Yesterday, in show #2 of the Better Desirable Roasted Communications Café Podcast, Lee Hopkins and I talked about virtual project teams . I believe smart independent communicators, meeting each other in the PR/communication Oort cloud, will soon form temporary, virtual "agencies" to serve clients.
We've seen a bit of this already. Neville Hobson and Fredrik Wackå serve a client together, and Hugh McLeod and David Parmet work together on both English Cut and Stormhoek.
Lee, who describes himself as "one of Australia's leading thinkers on communication strategy in an online environment," a claim I have chosen not to examine closely, rightly points out an obvious issue, one raised in the old New Yorker cartoon: on the Internet, no one knows you are a dog.

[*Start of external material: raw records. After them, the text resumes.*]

(* ===== verification/GetData.v ===== *)
(** * GetData: the data retrieval pipeline ([src/get_data.py])

    The script fetches the two resources that [ConceptNet.__init__] loads.
    [get_conceptnet] (lines 42-119) goes through three stages, download
    (a [.csv.gz] archive), extraction (the [.csv]) and filtering (the
    English four-column relation file), each verified by its SHA-256 digest;
    [get_numberbatch] (lines 125-171) has the first two. Before running,
    each function decides which stages are still needed from the files
    present and their digests (the [flag_*] variables): a stage runs only
    when no later product is already present and valid.

    State: the working directory, as a finite map from a file name to its
    contents ([FS], a stdpp [gmap]). The effects the script delegates to
    libraries are parameters of the section: [sha256] (hashlib), [fetch]
    (an HTTP GET with [raise_for_status]), [gunzip], [json_loads] and
    [weight_str] (the [str(meta['weight'])] of a decoded JSON object).
    [os.path.isfile], [open] for reading, writing a whole file and
    [os.remove] act on the map. [sys.exit(msg)] is the exception
    [SystemExit msg]. An exception ends the script; the directory it leaves
    behind is not modelled (each run re-checks every file by digest).

    [filter_line] is the body of the loop of [filter_conceptnet]
    (lines 48-53): it keeps an upstream assertion whose two endpoints are
    English concepts ([/c/en/...]) and writes [rel\tsrc\tdst\tweight\n].

    Theorems: each stage's effect, frame and failure cases; the flags
    implement "resume after the latest valid product"; the products are
    valid and re-running changes nothing; no missing file is read or
    removed; the written rows read back through the loader's parser (round
    trip); and with honest oracles [get_conceptnet] and [main] succeed
    (liveness) and leave the two files [ConceptNet()] opens by default. *)

From S2P Require Import Prelude PyStr PyDict PyFloat Graph.
From stdpp Require Import gmap strings.

Module GetData.
Local Open Scope list_scope.

Definition SLASH : ascii := "/".
Definition NL : ascii := "010".

(** [s.startswith(p)] *)
Definition startswith (p s : string) : bool := String.prefix p s.

(** [l[-1]] *)
Definition py_last {A} (l : list A) : res A :=
  match last l with Some x => Ok x | None => Raise IndexError end.

(** [s[:-3]] (empty when [s] has fewer than three characters) *)
Definition drop_last3 (s : string) : string :=
  substring 0 (String.length s - 3) s.
(** The chunks are consecutive pieces of the file, of 1 to [n] bytes. *)
Lemma read_chunks_spec n s :
  0 < n ->
  str_concat (read_chunks n s) = s /\
  Forall (fun c => 0 < String.length c <= n) (read_chunks n s).
Proof.
  funelim (read_chunks n s); intros Hn.
  - destruct (read_str_empty _ _ _ Hn e) as [-> _]. split; [done|constructor].
  - destruct (H Hn) as [Hc Hs]. split.
    + unfold str_concat in *. cbn. rewrite Hc. pose proof (read_str_app n s) as Ha. by rewrite Heq in Ha.
    + constructor; [|done]. destruct (read_str_rest _ _ _ _ _ Heq) as [Hl _]. simpl in *; lia.
Qed.

(** [ceil(len / n)] as the loop computes it: one chunk of [min n len]
    bytes, then the rest. *)
Lemma ceil_div_step n L :
  0 < n -> 0 < L -> (L + n - 1) / n = S ((L - Nat.min n L + n - 1) / n).
Proof.
  intros Hn HL. destruct (Nat.le_gt_cases n L).
  - rewrite Nat.min_l by lia. replace (L + n - 1) with ((L - n + n - 1) + 1 * n) by lia.
    rewrite Nat.div_add by lia. lia.
  - rewrite Nat.min_r by lia. replace (L + n - 1) with ((L - 1) + 1 * n) by lia.
    rewrite Nat.div_add by lia. rewrite !Nat.div_small by lia. done.
Qed.
(* ===== verification/Interrupt.v ===== *)
(** * Interrupt: the directory a stopped run of [get_data.py] leaves behind

    [GetData] models a run of the script as a function from the working
    directory to a result: a final directory, or an exception. That is
    enough for a run that ends, but the script is meant to be re-run after
    a run that did not: a [sys.exit] on a bad digest, an exception of a
    library, a [KeyboardInterrupt] or a killed process. What such a run
    leaves on disk is the point of the [flag_*] tests and of the order
    "write, verify, then [os.remove] the previous product" of every stage
    (lines 88-117, 151-167).

    This file models a run as the sequence of file-system effects it
    performs ([effect]: [open(f, 'w'/'wb')], [f.write(s)], [os.remove(f)]),
    with the reads done on the directory as those effects left it: a
    state-and-error monad that logs its effects ([M], notation [x <-! m ;
    k] in [io_scope]). The helpers are written as in the source, with the
    chunked writes of [Streams]: [download_file] opens its target after
    [raise_for_status()] and writes each chunk, [unzip_file] opens its
    target before inflating, [filter_conceptnet] opens its output and
    writes one row per line. [interrupted fs es s] (an inductive relation)
    says that a run performing [es] from [fs] can be stopped in state [s]:
    before any effect, after any of them, or inside an [f.write] with any
    contents in [f].

    Theorems: forgetting the log gives back the [GetData] model
    ([get_conceptnet_m_refines], [main_m_refines]), so every theorem of [GetData]
    holds of this one; and stopping a run anywhere never loses a validated
    product: the latest valid product of the directory ([cn_level],
    [nb_level]) is at least what it was when the run started
    ([get_conceptnet_interrupt_safe], [main_interrupt_safe]). *)

From S2P Require Import Prelude PyStr PyDict PyFloat Graph GetData Streams.
From stdpp Require Import gmap strings.

Module Interrupt.
Local Open Scope list_scope.

(** ** Effects on the working directory *)

Inductive effect :=
| Open (f : string)       (** [open(f, 'w')] or [open(f, 'wb')]: create or truncate *)
| Write (f s : string)    (** [f.write(s)] on the open file [f] *)
| Remove (f : string).    (** [os.remove(f)] *)

Definition apply_effect (fs : GetData.FS) (e : effect) : GetData.FS :=
  match e with
  | Open f => Streams.open_w fs f
  | Write f s => Streams.write f fs s
  | Remove f => delete f fs
  end.

Definition apply_effects (fs : GetData.FS) (es : list effect) : GetData.FS :=
  fold_left apply_effect es fs.

(** ** The monad: read the directory, log effects, raise *)

Definition M (A : Type) : Type := GetData.FS -> list effect * res A.

Definition ret {A} (a : A) : M A := fun _ => ([], Ok a).
(* ===== verification/TestScript.v ===== *)
(** * TestScript: the smoke test [src/test.py]

    [test.py] builds [ConceptNet()] with its default arguments, that is the
    two files [get_data.py] produces, [remove_duplicate=False] and
    [remove_dangling=True], and prints six queries. [init_files] is
    [__init__] on the working directory of [GetData]: [__load_numberbatch]
    opens its file (line 48) and loads it before [__load_conceptnet] opens
    the relation file (lines 100-101), so a missing relation file is
    noticed only after the embeddings have loaded. [test_script] returns
    what the six [print] calls show, in order. *)

From S2P Require Import Prelude PyStr PyDict PyFloat Numberbatch Graph Query GetData.
From stdpp Require Import gmap strings.

Module TestScript.
Import Query.

Section Test.
Context {F : Type} `{PyFloat F}.

(** The value one [print] call shows. *)
Inductive printed :=
| PEmbedding (v : option (list F))
| PConcept (d : PyDict.t string (list (Edge (F:=F))))
| PEdges (es : list (Edge (F:=F))).

(** [ConceptNet(conceptnet_filename, numberbatch_filename, remove_duplicate,
    remove_dangling)] on the files of the working directory. *)
Definition init_files (fs : GetData.FS) (conceptnet_filename numberbatch_filename : string)
    (remove_duplicate remove_dangling : bool) : res (ConceptNet (E:=F) (F:=F)) :=
  nbf <- GetData.read_file fs numberbatch_filename ;;
  cs <- Numberbatch.load_numberbatch nbf remove_duplicate PyDict.empty ;;
  cnf <- GetData.read_file fs conceptnet_filename ;;
  b <- Graph.load_conceptnet cs remove_dangling (Graph.mkBonds PyDict.empty PyDict.empty) cnf ;;
  Ok (mkCN cs (Graph.inbonds b) (Graph.outbonds b) PyDict.empty).

(** The six [print] calls of [test.py] (lines 5-15) on [cnet]. *)
Definition test_queries (cnet : ConceptNet (E:=F) (F:=F)) : list printed :=
  [PEmbedding (get_embedding cnet "headset");
   PConcept (query_concept cnet "headset" false);
   PConcept (query_concept cnet "headset" true);
   PEdges (query_edge cnet "hand" "arm" false);
   PEdges (query_edge cnet "hand" "arm" true);
   PEdges (query_edge cnet "arm" "hand" true)].

(** [test.py] (lines 3-15): [cnet = ConceptNet()], then the six prints. *)
Definition test_script (fs : GetData.FS) : res (list printed) :=
  cnet <- init_files fs GetData.default_conceptnet_filename
                        GetData.default_numberbatch_filename false true ;;
  Ok (test_queries cnet).

(** ** Lemmas *)

(** With both files present, the constructor is [init] on their contents. *)
Lemma init_files_init fs cnn nbn rdup rd c n :
  fs !! nbn = Some n -> fs !! cnn = Some c ->
  init_files fs cnn nbn rdup rd = init c n rdup rd.
Proof.
  intros Hn Hc. unfold init_files, init, GetData.read_file. rewrite Hn, Hc. cbn [res_bind].
  by destruct (Numberbatch.load_numberbatch n rdup PyDict.empty).
Qed.

(** With both files present, the constructor raises only on bad data. *)
Lemma init_files_raises fs cnn nbn rdup rd e :
  is_Some (fs !! nbn) -> is_Some (fs !! cnn) ->
  init_files fs cnn nbn rdup rd = Raise e -> data_error e.
Proof.
  intros [n Hn] [c Hc]. rewrite (init_files_init _ _ _ _ _ c n Hn Hc). unfold init.
  intros Hr. raise_inv Hr.
  - by apply Numberbatch.load_numberbatch_raises in Hr.
  - by apply Graph.load_conceptnet_raises in Hr.
Qed.

Lemma test_script_init fs c n :
  fs !! GetData.default_numberbatch_filename = Some n ->
  fs !! GetData.default_conceptnet_filename = Some c ->
  test_script fs = (cnet <- init c n false true ;; Ok (test_queries cnet)).
Proof. intros Hn Hc. unfold test_script. by rewrite (init_files_init _ _ _ _ _ c n Hn Hc). Qed.


End Test.
End TestScript.
(** * cvxcore: assembly of the parameter-indexed coefficient tensor

    A shallow embedding of [cvxpy/cvxcore/src/cvxcore.cpp] and the
    properties of its offset calculator, tensor initialiser, triplet
    accumulator, constraint processor and matrix builder.

    Conventions.
    - A C++ [int] is a [Z] in the 32-bit two's complement range; [+] and
      [*] on [int] are [int_add] and [int_mul], which reduce the exact
      result back into that range.
    - A [double] is a primitive binary64 float.
    - [std::vector] is [list]; [std::map<int, T>] supplied by the caller is
      [gmap Z T]; the maps returned by the evaluator are only ever iterated,
      and are kept as association lists in iteration (ascending key) order.
    - [exit(-1)] and a thrown exception end the run with a [failure].
    - The diagnostic lines written to [std::cout] are not part of the
      model. *)

From Stdlib Require Import ZArith Lia PrimFloat.
From stdpp Require Import base option list gmap fin_maps.

Open Scope Z_scope.

(* ===================================================================== *)
(** ** Machine integers *)
(* ===================================================================== *)

Definition INT_MIN : Z := - 2 ^ 31.
Definition INT_MAX : Z := 2 ^ 31 - 1.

Lee notes:
"With an example of the requirement to launch a multi-country PR or marcom campaign, Allan correctly suggests that two consultants in different parts of the world, say, Adelaide and Copenhagen, may well know more about each other and be of more value to a campaign than two senior executives from a global PR company with offices in Sydney and Copenhagen.

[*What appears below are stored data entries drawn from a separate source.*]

(** * PO vs Invoice comparator: a shallow embedding of [src/app.py]

    The development follows the Python module top to bottom:
    - [PyStr]: the string methods the module calls ([str.lower],
      [str.strip], slicing, [str()] of a JSON scalar);
    - [Difflib]: [difflib.SequenceMatcher(None, a, b).ratio()], the
      standard-library routine behind [similar] (app.py:88-89);
    - [Extractor]: [call_gemini_for_structure] (app.py:41-85), with the LLM
      service and the JSON decoder as oracles and the issued requests logged;
    - [Comparator]: [similar] and [compare_structures] (app.py:88-175);
    - [Store]: [compare_structures] once more, with the lists and the set
      it builds as objects of a store;
    - [TextExtractor] and [App]: [extract_text_from_pdf] (app.py:26-38) and
      the handler of the Compare button (app.py:187-215).

    Scores are compared as exact rationals: [2.0 * matches / length] is the
    rational [2 * matches / length].  Two such quotients that differ, for
    descriptions of fewer than 2^26 characters, differ by more than the
    spacing of the floats between 0 and 1, and rounding to a float is
    monotone; so [score > best_score] and [best_score >= threshold] decide
    on floats what they decide here on rationals, the threshold being the
    float of a rational such as 70/100.  The score a row shows is another
    matter: [round(best_score, 2)] rounds the float, not the quotient, and
    [round2] goes through [fl64], the binary64 value of the quotient. *)

From Stdlib Require Import QArith Qround Ascii String DecimalString.
From stdpp Require Import gmap strings list sorting.

Local Open Scope nat_scope.

(** ** Python strings *)

Module PyStr.

(** Characters are the code points 0..255. *)
Definition code (c : ascii) : nat := nat_of_ascii c.

(** [str.isspace] on one character: TAB..CR, FS..US, SPACE, NEL, NBSP. *)
Definition is_space (c : ascii) : bool :=
  let n := code c in
  ((9 <=? n) && (n <=? 13)) || ((28 <=? n) && (n <=? 32))
  || (n =? 133) || (n =? 160).

(** [str.lower] on one character: A..Z and the Latin-1 capitals
    U+00C0..U+00DE (the multiplication sign U+00D7 apart) move up by 32. *)
Definition lower_char (c : ascii) : ascii :=
  let n := code c in
  if ((65 <=? n) && (n <=? 90))
     || ((192 <=? n) && (n <=? 222) && negb (n =? 215))
  then ascii_of_nat (n + 32) else c.

Definition chars (s : string) : list ascii := list_ascii_of_string s.
Definition of_chars (l : list ascii) : string := string_of_list_ascii l.

(** [s.lower()] *)
Definition lower (s : string) : string := of_chars (map lower_char (chars s)).

Fixpoint lstrip_chars (l : list ascii) : list ascii :=
  match l with
  | c :: l' => if is_space c then lstrip_chars l' else l
  | [] => []
  end.

Definition rstrip_chars (l : list ascii) : list ascii :=
  rev (lstrip_chars (rev l)).

(** [s.strip()] *)
Definition strip (s : string) : string :=
  of_chars (rstrip_chars (lstrip_chars (chars s))).

(** [s[:n]] *)
Definition prefix (n : nat) (s : string) : string :=
  of_chars (take n (chars s)).

(** [s.startswith(c)] and [s.endswith(c)] for a one-character [c]. *)
Definition startswith (c : ascii) (s : string) : bool :=
  match chars s with
  | x :: _ => Ascii.eqb x c
  | [] => false
  end.

Definition endswith (c : ascii) (s : string) : bool :=
  match rev (chars s) with
  | x :: _ => Ascii.eqb x c
  | [] => false
  end.

(** Truth value of a string: empty is false. *)
Definition truthy (s : string) : bool :=
  match s with
  | EmptyString => false
  | String _ _ => true
  end.

End PyStr.

(** ** difflib.SequenceMatcher

    [SequenceMatcher(None, a, b)]: no junk predicate, [autojunk] left at its
    default [True]. *)

Module Difflib.

Section Matcher.

Variables a b : list ascii.

(** [isjunk] is [None], so [bjunk] is the empty set. *)
Definition isbjunk (c : ascii) : bool := false.

Fixpoint indices_from (elt : ascii) (l : list ascii) (j : nat) : list nat :=
  match l with
  | [] => []
  | c :: l' =>
      if Ascii.eqb c elt then j :: indices_from elt l' (S j)
      else indices_from elt l' (S j)
  end.

(** [b2j.get(elt, [])] after [__chain_b]: the indices of [elt] in [b], in
    increasing order; an element occurring more than [n // 100 + 1] times in
    a [b] of 200 elements or more is popular and has been deleted. *)
Definition b2j_get (elt : ascii) : list nat :=
  let idxs := indices_from elt b 0 in
  let n := length b in
  if (200 <=? n) && (n / 100 + 1 <? length idxs) then [] else idxs.

(** State of the search: [j2len]/[newj2len] and the best block so far. *)
Record best := Best { besti : nat; bestj : nat; bestsize : nat }.

(** The loop [for j in b2j.get(a[i], nothing)] of [find_longest_match].
    [j2len.get(j-1, 0)] is 0 at [j = 0]: no key is negative.  [k] never
    exceeds [i + 1], so [i - k + 1] is written [i + 1 - k]. *)
Fixpoint scan_js (blo bhi i : nat) (j2len : gmap nat nat) (js : list nat)
    (st : gmap nat nat * best) : gmap nat nat * best :=
  match js with
  | [] => st
  | j :: js' =>
      if j <? blo then scan_js blo bhi i j2len js' st
      else if bhi <=? j then st
      else
        let '(newj2len, bst) := st in
        let k := match j with
                 | O => 0
                 | S j' => default 0 (j2len !! j')
                 end + 1 in
        let bst' := if bestsize bst <? k
                    then Best (i + 1 - k) (j + 1 - k) k else bst in
        scan_js blo bhi i j2len js' (<[j := k]> newj2len, bst')
  end.

(** One round of [for i in range(alo, ahi)]; [i] is an index of [a]. *)
Definition scan_i (blo bhi : nat) (st : gmap nat nat * best) (i : nat)
    : gmap nat nat * best :=
  let '(j2len, bst) := st in
  match a !! i with
  | Some ai => scan_js blo bhi i j2len (b2j_get ai) (∅, bst)
  | None => st
  end.

Definition same_at (i j : nat) : bool :=
  match a !! i, b !! j with
  | Some x, Some y => Ascii.eqb x y
  | _, _ => false
  end.

Definition junk_at (j : nat) : bool :=
  match b !! j with
  | Some y => isbjunk y
  | None => false
  end.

"The obvious leap is that should that campaign require (from a European base) an Australian element, a North American element, a Canadian element, inter alia, then the Euro-based PR consultant would be able to tap into the local expertise of people he/she already knows and has built a relationship with, rather than the faceless executives of a global firm.

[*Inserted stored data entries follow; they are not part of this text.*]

(** Whenever [executeCode] returns or throws for a language other than
    Java and C++ (JavaScript, Python, or a tag it does not support),
    no file is left at the temporary path of the job, whatever the
    child did. *)
Theorem temporary_file_is_removed (w : World)
  (code language input : string) (s : State) :
  String.eqb language "java" = false -> String.eqb language "cpp" = false ->
  let r := executeCode w code language input s in
  fst r <> Hang -> fst r <> Crash ->
  fs (snd r) !! temp_path (tmpdir w) (now s) = None.
Proof.
  intros Hj Hc r Hh Hcr. subst r.
  pose proof (executeCode_outcome w code language input s) as H. cbv zeta in H.
  destruct (fst (job w code language input (tmpdir w)
                   (temp_path (tmpdir w) (now s)) (set_process None s))) eqn:E;
    rewrite H in *; cbn [fst snd] in *.
  - now apply cleanup_removes_temp.
  - now apply cleanup_removes_temp.
  - rewrite E in Hh. contradiction.
  - rewrite E in Hcr. contradiction.
Qed.

Lemma temporary_file_is_removed_witness :
  fs (snd (executeCode world_stuck "while (true) {}" "javascript" EmptyString state0))
  !! "/tmp/code_1000" = None.
Proof.
  apply (temporary_file_is_removed world_stuck "while (true) {}" "javascript"
           EmptyString state0 eq_refl eq_refl); vm_compute; discriminate.
Defined.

"However, having slept on the idea, I can see a ‘challenge’.
"Despite the ‘trust’ relationship that might be built up between two online-corresponding consultants, let us not forget that on the internet no one need know that you’re a dog. I can create any persona I like, and if I creatively or schizophrenically hold ‘true’ to that persona, over time I will cement that personality into the hearts and minds of others who repeatedly correspond with me.
"So too with Allan’s virtual global PR team comprising of a free-moving, project-based, fast-evolving and fast-dissolving amalgamation of consultants. Whilst the executives from the global PR firm may not know each other, they do have the ‘trust’ base of being employed by the same company, with hopefully the same values and measures for success, and disciplinary measures for failure."
I don't think any responsible consultant would entrust a client to a colleague who is only an online correspondent. But let's say Lee wanted to hire me to handle some work for him here in Copenhagen -- would we have to meet? Well, no, because much of the PR/communication Oort cloud is connected through past experience, work, personal knowledge, professional credentials. In this case, I could suggest to Lee: a) "A.B." a highly-credentialed IABC colleague, whom we both know, sent me to Berlin to do focus groups and seemed satisfied, b) "C.D.", another highly-credentialed IABC colleague, and I have worked together, on several association tasks c) "E.F.", another IABC leader, might be worth asking.
(Of course, at this point, it can become maddeningly difficult to put the nail in the quicksilver. A.B. and C.D. could truthfully say they've "known" me 13 years... but would have to confess, on cross-examination, that they've been in the same room with me.... probably not more than 18 hours in 13 years. And there are IABC leaders who shudder at the thought of 18 hours in a room with me. But let's leave that, and move on.)
Lee's point, of course, is do your due diligence. I believe that is fairly easy to do in the blogosphere, and more easily than in an international agency, for a couple of reasons. First, I think it's hard, though certainly not impossible, to fake it in the blogosphere. Stru***tte tried, did a pretty good job at the outset, but was outed in less than a week. Second, most of the PR/communication cloud has been around a while. Due diligence is easy enough. Many of the people I read are IABC and PRSA leaders (past and present), award winners (easily checked), or show up at conferences where, in some face time, you get a sense of them.
Frankly, after the PR agency scandals we've been seeing? I'll take that any day over agencies "hopefully with the same values and measures for success, and disciplinary measures for failure."
Technorati Tags: Allan Jenkins, Better Desirable Roasted Communications Cafe, communication ethics, Lee Hopkins, Tag 10, virtual teams





{ 4 comments }
I've actually never met dave Parmet in the flesh… but I guess you could say we were luckier than most…
…which is why I used you two as an example. I think you can usually get a fairly good sense of colleagues over the blogosphere, if you follow their writing closely. I believe Hobson and Wackå didn't meet until fairly into the engagement.
You coming to Reboot this year? Let's have another beer.
Hugh Who?
But all seriousness aside, in the case of EC, certainly the three of us (Tom, Hugh, me) knowing each other's blogs helped move things forward considerably in the early going.
You're right, Allan. Neville and I started working together before we had met. We have discussed this quite a bit and I think I knew Neville better than I knew most of the people I worked with when I was employed at an agency (100 employees approx.). I had been reading him daily for a year or so, and vice versa.
What interests me even more is how the client accepted it. I had the contact with the client and I was open, saying I think Neville could help us but I have never met him… He trusted me, though, and was willing to include Neville too.
What does this mean generally? No idea, really. But perhaps that virtual agencies will become more and more common, but that they'll be firmly based in strong personal relationships with the client?